== WORK ORDER ==
Print, from the listing below, the lines starting at the line containing "if (timeBudget cfg" and ending at the line containing "(CompileError text) =>", exactly as they stand, and print nothing else.

== SUPPLIED INFORMATION ==
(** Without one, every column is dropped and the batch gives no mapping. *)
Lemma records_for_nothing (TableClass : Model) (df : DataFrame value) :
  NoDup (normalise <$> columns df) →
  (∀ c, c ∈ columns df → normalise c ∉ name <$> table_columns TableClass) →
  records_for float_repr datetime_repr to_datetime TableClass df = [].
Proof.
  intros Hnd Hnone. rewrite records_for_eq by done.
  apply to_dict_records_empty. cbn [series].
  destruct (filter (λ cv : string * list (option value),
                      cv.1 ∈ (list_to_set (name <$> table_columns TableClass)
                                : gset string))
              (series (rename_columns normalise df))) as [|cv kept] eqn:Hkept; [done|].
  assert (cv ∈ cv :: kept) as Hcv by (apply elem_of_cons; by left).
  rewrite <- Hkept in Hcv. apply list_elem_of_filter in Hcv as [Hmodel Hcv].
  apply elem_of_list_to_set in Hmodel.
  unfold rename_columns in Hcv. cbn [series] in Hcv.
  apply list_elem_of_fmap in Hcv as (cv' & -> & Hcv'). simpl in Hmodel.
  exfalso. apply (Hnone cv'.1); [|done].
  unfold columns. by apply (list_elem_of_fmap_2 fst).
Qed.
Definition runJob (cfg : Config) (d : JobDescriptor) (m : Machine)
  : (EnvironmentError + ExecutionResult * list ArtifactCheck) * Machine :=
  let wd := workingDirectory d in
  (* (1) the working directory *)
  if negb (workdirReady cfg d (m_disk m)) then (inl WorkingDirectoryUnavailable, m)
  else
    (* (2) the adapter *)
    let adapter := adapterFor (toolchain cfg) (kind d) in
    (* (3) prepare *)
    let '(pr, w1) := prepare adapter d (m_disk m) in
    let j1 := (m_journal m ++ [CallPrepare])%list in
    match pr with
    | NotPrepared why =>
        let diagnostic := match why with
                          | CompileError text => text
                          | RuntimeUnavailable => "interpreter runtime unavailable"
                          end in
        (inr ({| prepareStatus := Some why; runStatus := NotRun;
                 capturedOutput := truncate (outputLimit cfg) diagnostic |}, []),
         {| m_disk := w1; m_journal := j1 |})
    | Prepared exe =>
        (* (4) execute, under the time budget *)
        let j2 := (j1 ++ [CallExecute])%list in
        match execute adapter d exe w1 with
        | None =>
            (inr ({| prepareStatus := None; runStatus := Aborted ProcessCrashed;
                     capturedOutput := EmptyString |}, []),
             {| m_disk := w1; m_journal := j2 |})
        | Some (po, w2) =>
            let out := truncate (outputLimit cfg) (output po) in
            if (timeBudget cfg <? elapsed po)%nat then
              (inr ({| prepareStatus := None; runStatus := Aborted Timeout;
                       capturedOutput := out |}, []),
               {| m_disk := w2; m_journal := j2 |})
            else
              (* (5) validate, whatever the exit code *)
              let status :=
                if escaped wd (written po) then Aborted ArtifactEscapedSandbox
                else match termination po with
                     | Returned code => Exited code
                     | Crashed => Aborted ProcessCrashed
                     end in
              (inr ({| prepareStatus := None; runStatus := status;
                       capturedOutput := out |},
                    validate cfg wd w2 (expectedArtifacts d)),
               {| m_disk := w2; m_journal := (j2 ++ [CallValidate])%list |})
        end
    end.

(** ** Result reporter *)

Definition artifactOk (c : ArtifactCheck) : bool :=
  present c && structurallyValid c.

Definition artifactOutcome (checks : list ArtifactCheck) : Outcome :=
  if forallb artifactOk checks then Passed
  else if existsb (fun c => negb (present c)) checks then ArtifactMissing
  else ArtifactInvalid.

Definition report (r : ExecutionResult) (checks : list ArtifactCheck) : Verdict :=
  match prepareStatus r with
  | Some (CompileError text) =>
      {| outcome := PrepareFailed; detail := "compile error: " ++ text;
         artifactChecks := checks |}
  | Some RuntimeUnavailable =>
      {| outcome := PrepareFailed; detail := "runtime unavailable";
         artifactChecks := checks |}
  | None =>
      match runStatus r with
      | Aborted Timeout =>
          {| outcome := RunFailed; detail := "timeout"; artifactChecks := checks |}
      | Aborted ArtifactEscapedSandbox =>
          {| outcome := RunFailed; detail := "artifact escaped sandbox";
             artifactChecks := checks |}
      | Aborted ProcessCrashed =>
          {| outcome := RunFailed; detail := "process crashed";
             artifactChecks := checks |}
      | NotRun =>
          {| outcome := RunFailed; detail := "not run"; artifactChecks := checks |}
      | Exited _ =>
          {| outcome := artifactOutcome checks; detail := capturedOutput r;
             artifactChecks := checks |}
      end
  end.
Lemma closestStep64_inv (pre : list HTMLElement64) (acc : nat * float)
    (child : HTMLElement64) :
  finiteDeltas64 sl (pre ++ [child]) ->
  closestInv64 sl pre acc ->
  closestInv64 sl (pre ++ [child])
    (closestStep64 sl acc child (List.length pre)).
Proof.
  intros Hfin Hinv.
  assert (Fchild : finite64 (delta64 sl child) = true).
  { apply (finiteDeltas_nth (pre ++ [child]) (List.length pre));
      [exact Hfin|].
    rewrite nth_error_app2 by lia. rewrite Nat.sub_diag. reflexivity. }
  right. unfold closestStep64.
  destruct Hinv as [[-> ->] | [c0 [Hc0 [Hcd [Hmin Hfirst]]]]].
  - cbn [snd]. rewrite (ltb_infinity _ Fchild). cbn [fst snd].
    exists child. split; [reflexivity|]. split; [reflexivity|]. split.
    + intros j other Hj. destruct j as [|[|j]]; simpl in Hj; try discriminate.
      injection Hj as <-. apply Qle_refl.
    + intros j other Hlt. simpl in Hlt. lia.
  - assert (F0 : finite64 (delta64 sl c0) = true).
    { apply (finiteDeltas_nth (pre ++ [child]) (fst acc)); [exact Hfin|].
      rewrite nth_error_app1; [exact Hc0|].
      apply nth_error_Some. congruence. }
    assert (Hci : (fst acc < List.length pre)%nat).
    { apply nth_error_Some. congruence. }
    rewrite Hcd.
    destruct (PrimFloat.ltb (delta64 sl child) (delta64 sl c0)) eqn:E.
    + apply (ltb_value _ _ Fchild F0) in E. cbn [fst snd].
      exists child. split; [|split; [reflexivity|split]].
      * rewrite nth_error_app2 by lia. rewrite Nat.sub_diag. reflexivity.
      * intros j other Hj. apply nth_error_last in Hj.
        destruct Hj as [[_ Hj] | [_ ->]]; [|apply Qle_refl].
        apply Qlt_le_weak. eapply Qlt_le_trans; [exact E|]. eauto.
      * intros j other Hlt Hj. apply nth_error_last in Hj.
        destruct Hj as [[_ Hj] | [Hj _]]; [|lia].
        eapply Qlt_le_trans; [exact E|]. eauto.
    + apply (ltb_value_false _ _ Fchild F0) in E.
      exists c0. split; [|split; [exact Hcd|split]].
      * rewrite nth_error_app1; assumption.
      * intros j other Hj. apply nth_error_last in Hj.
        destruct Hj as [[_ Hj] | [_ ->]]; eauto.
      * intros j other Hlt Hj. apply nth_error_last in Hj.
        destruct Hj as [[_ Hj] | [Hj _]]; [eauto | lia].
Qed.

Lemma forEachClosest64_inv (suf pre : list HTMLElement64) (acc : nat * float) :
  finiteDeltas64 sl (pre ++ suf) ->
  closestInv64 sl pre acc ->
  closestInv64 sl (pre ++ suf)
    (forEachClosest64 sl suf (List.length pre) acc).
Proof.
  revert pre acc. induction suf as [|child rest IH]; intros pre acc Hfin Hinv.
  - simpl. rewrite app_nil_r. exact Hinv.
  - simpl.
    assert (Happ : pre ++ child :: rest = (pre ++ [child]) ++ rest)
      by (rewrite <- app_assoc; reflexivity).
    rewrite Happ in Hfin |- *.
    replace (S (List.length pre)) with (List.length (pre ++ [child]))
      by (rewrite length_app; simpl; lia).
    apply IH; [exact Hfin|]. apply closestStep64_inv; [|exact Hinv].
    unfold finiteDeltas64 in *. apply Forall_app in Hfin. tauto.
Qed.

== REPLY ==
            if (timeBudget cfg <? elapsed po)%nat then
              (inr ({| prepareStatus := None; runStatus := Aborted Timeout;
                       capturedOutput := out |}, []),
               {| m_disk := w2; m_journal := j2 |})
            else
              (* (5) validate, whatever the exit code *)
              let status :=
                if escaped wd (written po) then Aborted ArtifactEscapedSandbox
                else match termination po with
                     | Returned code => Exited code
                     | Crashed => Aborted ProcessCrashed
                     end in
              (inr ({| prepareStatus := None; runStatus := status;
                       capturedOutput := out |},
                    validate cfg wd w2 (expectedArtifacts d)),
               {| m_disk := w2; m_journal := (j2 ++ [CallValidate])%list |})
        end
    end.

(** ** Result reporter *)

Definition artifactOk (c : ArtifactCheck) : bool :=
  present c && structurallyValid c.

Definition artifactOutcome (checks : list ArtifactCheck) : Outcome :=
  if forallb artifactOk checks then Passed
  else if existsb (fun c => negb (present c)) checks then ArtifactMissing
  else ArtifactInvalid.

Definition report (r : ExecutionResult) (checks : list ArtifactCheck) : Verdict :=
  match prepareStatus r with
  | Some (CompileError text) =>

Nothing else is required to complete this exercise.